Доднесь тяготеет. В 2 томах. Том 2. Колыма | страница 56
— Сам пойду.
Толчками билось сердце. Чувствовал, только что надо мной пронеслось дыхание смерти.
Бригада работала в открытом разрезе. После взрывов вначале сверху ломом сбрасывали крупные камни, затем, растянувшись по склону ущелья, шуровали вниз средние камни и щебенку.
Так загружался бункер, под люком которого стояла вагонетка. По рельсам ее откатывали к следующему бункеру, и так до бремсберга, по которому порода — я уже говорил — направлялась на обогатительную фабрику «Кармен».
— Ослаб, верно, от голодовки? — обратился ко мне в забое бригадир Костя Бычков. — Дам тебе работу полегче. Спускайся вниз к люку, очищай рельсы от камней.
Спустился, очищаю рельсы, раздумывая: откуда такая милость бригадирская? Работенка-то блатная. И вдруг почувствовал тупой удар в спину. Оглушенный им, я быстро отполз в сторону. А сверху летел еще один крупный камень. Взглянув вверх, увидел оскал склонившегося над люком Уркалыги.
— Ну-у здоров, черт! — выругался тот.
Вот и второй раз пронеслось рядом дыхание смерти.
Позвал наверх Бычков:
— Все понял? Бери лопату и шуруй. Надзиратель намек дал: не снимешь голодовку — убьют. Найдут способ.
В обед я принял пищу. О том, что произошло дальше, ближе к вечеру, мне рассказали позже двое западников: «Бачим — начальство иде к вашему забою, опер там, режим. Гуторят: “Да шо с ним возиться? Расстреляем показательно за саботаж — и все”. Пошли и мы тыхенько за ими с Грицко. Интересно, як же воно — показательно? Тильки не дождались».
Так оно и было. Начальство подошло к нашему ущелью, подозвало надзирателя и бригадира:
— Ну как там пятьсот седьмой? Все еще держит саботаж?
— Да нет, снял. — Показали: — Вон он шурует…
Посовещались, сказали на прощание:
— Ну-ну, давай! — и пошли из ущелья.
Так трижды в этот день обдавала меня своим черным дыханием смерть. И трижды, тронув крылами, отходила прочь.
Таких дней было немало. Доходил и поднимался, попадал вниз в стационар, когда повредил руку. Довелось поработать в бригаде такелажников и на трелевке леса, в штольне-шахте, где добывался уран.
Бутугычаг. Обогатительная фабрика. Фото 90-х годов
Правда, что там добывался именно уран, не знали. Говорили просто — металл. Удивлялись только, что в столовой на шахте и обогатительной фабрике (на обед в лагерь там не водили) очень хорошо кормят, вместе с вольнонаемными.
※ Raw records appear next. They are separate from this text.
(** ** gorilla/mux, as far as [main] uses it

    A router that was not told to skip it first brings the path into
    canonical form: when [cleanPath] changes the path, the router answers
    by itself with a redirect to the cleaned URL, status 301, and neither
    matches a route nor runs a middleware.  Otherwise routes are tried in
    registration order and the first route all of whose matchers accept
    the request wins; the router's middlewares are wrapped around the
    handler of the matched route only.  When no route matches, the router
    answers by itself, without middleware: 405 if some route failed on
    its method matcher alone, 404 otherwise. *)

Inductive matcher :=
| Path (tpl : string)
| PathPrefix (tpl : string)
| Methods (ms : list string).

Record Route := {
  Route_matchers : list matcher;
  Route_handler : HandlerFunc
}.

Record Router := {
  Router_routes : list Route;
  Router_middlewares : list (HandlerFunc → HandlerFunc)
}.

(** The path templates of [main] have no variables: a [Path] matcher
    accepts exactly its template, a [PathPrefix] matcher every path that
    starts with it. *)
Definition matcher_Match (m : matcher) (r : Request) : bool :=
  match m with
  | Path tpl => bool_decide (Request_Path r = tpl)
  | PathPrefix tpl => String.prefix tpl (Request_Path r)
  | Methods ms => bool_decide (Request_Method r ∈ ms)
  end.

Definition is_methodMatcher (m : matcher) : bool :=
  match m with
  | Methods _ => true
  | _ => false
  end.

Inductive RouteMatch :=
| Matched
| MethodMismatch
| NotMatched.

Definition Route_Match (rt : Route) (r : Request) : RouteMatch :=
  if forallb (λ m, is_methodMatcher m || matcher_Match m r) (Route_matchers rt)
  then if forallb (λ m, matcher_Match m r) (Route_matchers rt)
       then Matched
       else MethodMismatch
  else NotMatched.

Inductive MatchResult :=
| Found (h : HandlerFunc)
| ErrMethodMismatch
| ErrNotFound.

Fixpoint Router_Match (routes : list Route) (r : Request) (mismatch : bool) : MatchResult :=
  match routes with
  | [] => if mismatch then ErrMethodMismatch else ErrNotFound
  | rt :: rest =>
    match Route_Match rt r with
    | Matched => Found (Route_handler rt)
    | MethodMismatch => Router_Match rest r true
    | NotMatched => Router_Match rest r mismatch
    end
  end.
Дают мясную тушенку и колбасу (в банках, американскую) с макаронами, густо приправленную жиром.
Но в штольнях я долго работать не мог — задыхался, забивал кашель. Приклады не помогали. Дело в том, что в штольни нас загоняли почти сразу после взрывов, не дав им как следует проветриться, повинуясь общему: «Давай, давай!» И хоть в штольне зимой работать теплей, больше выпадало находиться на открытых работах.